Shear dampers for deflections of microinch magnitudes

Abstract

Planetary spacecraft used for outer planet missions within our solar system, like the Mariner Jupiter/Saturn '77 (MJS77) Spacecraft, characteristically utilize either extremely long boom appendages to support science instruments sensitive to close spacecraft proximity or shorter booms that support heavy loads such as Radioisotope Thermaelectric Generators (RTG's). Common to both configurations are the small magnitude inertia effects (perturbances) that extended length or heavy boom weight might have on resulting spacecraft settling times important to clear TV picture generation by the video subsystem. For the MJS77 Spacecraft the rotation of the TV camera into a given position generates long settling times caused by the undampened perturbances of the 13-m magnetometer and heavy RTG booms. A series of modal analyses provided the necessary frequency and damping constraints for each boom to obtain short settling times. To ensure clear TV pictures 4% damping was required at very small displacements (ranging from 0.001 to 0.00005-in. deflections) and at low frequencies (1.8–0.2 Hz).

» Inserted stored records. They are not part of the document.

(** * FourierNetHead: the polar / Fourier contour head of FourierNet

    A shallow embedding of [mmdet/models/anchor_heads/fouriernet_head.py]
    and the properties of its specification.

    Conventions of the model:
    - Tensors hold exact real numbers ([R]); the rounding, overflow and
      underflow of float32 are outside the model.
    - A tensor of shape [n, k] is a list of [n] rows of length [k]; a tensor of
      shape [n, c, 2] of complex coefficients is a list of [n] rows of [c]
      pairs (real part, imaginary part); a polygon tensor of shape [n, 2, K]
      is a list of [n] pairs (x coordinates, y coordinates).  A tensor without
      rows therefore carries no width.
    - Integer tensors and Python [int]s are [Z]; sizes read off a tensor are
      [nat].
    - A Python exception is a value of [exn]; a function that can raise
      returns [result].  A local variable that some paths leave unassigned
      is an [option], read through [read_local].
    - The [torch] operations are modelled in [Module Torch] from their
      documented behaviour; the layers, the loss functions, [distance2bbox]
      and [multiclass_nms_with_mask] are parameters.

    The first part holds the model, in the order of the source, and the
    notions the statements use; the second part holds the properties. *)

From Stdlib Require Import String.
From Stdlib Require Import Reals Lra Lia ZArith List Bool Permutation Sorted.
Import ListNotations.

Open Scope R_scope.

(** ** Exceptions *)

Inductive exn : Type :=
| AssertionError
| UnboundLocalError (var : string)
| ZeroDivisionError
| IndexError
| TypeError
| ValueError
| RuntimeError (msg : string).

Inductive result (A : Type) : Type :=
| Ok (a : A)
| Raise (e : exn).
Arguments Ok {A} a.
Arguments Raise {A} e.

Definition bind {A B : Type} (m : result A) (k : A -> result B) : result B :=
  match m with
  | Ok a => k a
  | Raise e => Raise e
  end.

Notation "x <- m ;; k" := (bind m (fun x => k))
  (at level 61, m at next level, right associativity).
Notation "' p <- m ;; k" := (bind m (fun x => match x with p => k end))
  (at level 61, p pattern, m at next level, right associativity).

Definition assert (b : bool) : result unit :=
  if b then Ok tt else Raise AssertionError.

(** Reading a Python local that may not have been assigned. *)
Definition read_local {A : Type} (name : string) (v : option A) : result A :=
  match v with
  | Some a => Ok a
  | None => Raise (UnboundLocalError name)
  end.

Fixpoint mapM {A B : Type} (f : A -> result B) (l : list A) : result (list B) :=
  match l with
  | [] => Ok []
  | a :: l' => b <- f a ;; bs <- mapM f l' ;; Ok (b :: bs)
  end.

Definition raised {A : Type} (m : result A) : Prop := exists e, m = Raise e.

(** ** The tensor operations the head calls *)

Module Torch.

Definition vec := list R.
Definition mat := list vec.
Definition complex := (R * R)%type.
Definition cvec := list complex.
Definition cmat := list cvec.

Definition sumR (l : list R) : R := fold_right Rplus 0 l.

(** [t.sum()] of a tensor of shape [n, k]. *)
Definition sum2 (t : mat) : R := sumR (map sumR t).

(** [t.sum()] of a tensor of shape [n, c, 2]. *)
Definition csum2 (t : cmat) : R :=
  sumR (map (fun row => sumR (map (fun z => fst z + snd z) row)) t).

Definition sigmoid (x : R) : R := 1 / (1 + exp (- x)).

(** [t.min(dim=-1)[0]] and [t.max(dim=-1)[0]] on one row; a reduction over a
    dimension of size zero is an error. *)
Definition min_row (row : vec) : result R :=
  match row with
  | [] => Raise (RuntimeError "min over an empty dimension")
  | x :: xs => Ok (fold_left Rmin xs x)
  end.

Definition max_row (row : vec) : result R :=
  match row with
  | [] => Raise (RuntimeError "max over an empty dimension")
  | x :: xs => Ok (fold_left Rmax xs x)
  end.

Definition min_dim (t : mat) : result vec := mapM min_row t.
Definition max_dim (t : mat) : result vec := mapM max_row t.

(** [t.clamp(min=lo, max=hi)] on one entry. *)
Definition clamp (lo hi x : R) : R := Rmin (Rmax x lo) hi.

(** Elementwise binary operation with the broadcasting rule along one
    dimension: equal sizes are zipped, a size-one operand is repeated, any
    other pair of sizes is an error. *)
Fixpoint zipM {A B C : Type} (f : A -> B -> result C) (a : list A) (b : list B)
  : result (list C) :=
  match a, b with
  | x :: a', y :: b' => z <- f x y ;; zs <- zipM f a' b' ;; Ok (z :: zs)
  | _, _ => Ok []
  end.

Definition bcastM {A B C : Type} (f : A -> B -> result C) (a : list A) (b : list B)
  : result (list C) :=
  if Nat.eqb (length a) (length b) then zipM f a b
  else match a, b with
       | [x], _ => mapM (f x) b
       | _, [y] => mapM (fun x => f x y) a
       | _, _ => Raise (RuntimeError "the sizes of the tensors must match")
       end.

Definition bcast1 (f : R -> R -> R) (a b : vec) : result vec :=
  bcastM (fun x y => Ok (f x y)) a b.

Definition bcast2 (f : R -> R -> R) (a b : mat) : result mat :=
  bcastM (bcast1 f) a b.

(** [torch.arange(start, end, step)] and [torch.range(start, end, step)] on
    integers; [range] includes its end point. *)
Definition bad_step (start stop step : Z) : bool :=
  ((0 <? step)%Z && (stop <? start)%Z) || ((step <? 0)%Z && (start <? stop)%Z).

Definition ceil_div (a b : Z) : Z := (- ((- a) / b))%Z.

Definition steps (start step : Z) (n : Z) : list Z :=
  map (fun i => (start + Z.of_nat i * step)%Z) (seq 0 (Z.to_nat n)).

Definition arange (start stop step : Z) : result (list Z) :=
  if (step =? 0)%Z then Raise (RuntimeError "step must be nonzero")
  else if bad_step start stop step
       then Raise (RuntimeError "bounds inconsistent with step sign")
       else Ok (steps start step (ceil_div (stop - start) step)).

Definition range (start stop step : Z) : result (list Z) :=
  if (step =? 0)%Z then Raise (RuntimeError "step must be nonzero")
  else if bad_step start stop step
       then Raise (RuntimeError "bounds inconsistent with step sign")
       else Ok (steps start step ((stop - start) / step + 1)).

(** [torch.meshgrid(ys, xs)]: two grids of shape [len ys, len xs]. *)
Definition meshgrid {A : Type} (ys xs : list A) : list (list A) * list (list A) :=
  (map (fun y => repeat y (length xs)) ys, map (fun _ => xs) ys).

The solution incorporated elastomeric shear dampers which had high loss tangent values in the frequency and temperature range expected at the base of each boom. The shear dampers were sized to ensure adequate strain and provide the desired boom stiffnesses. Presented are the shear damper design, results of full scale horizontal boom tests, and data on the effects of damper sizing, operating temperature, life cycle (fatigue) on boom frequency and damping. Instrumentation and method of boom exitation used for the full scale tests are also presented.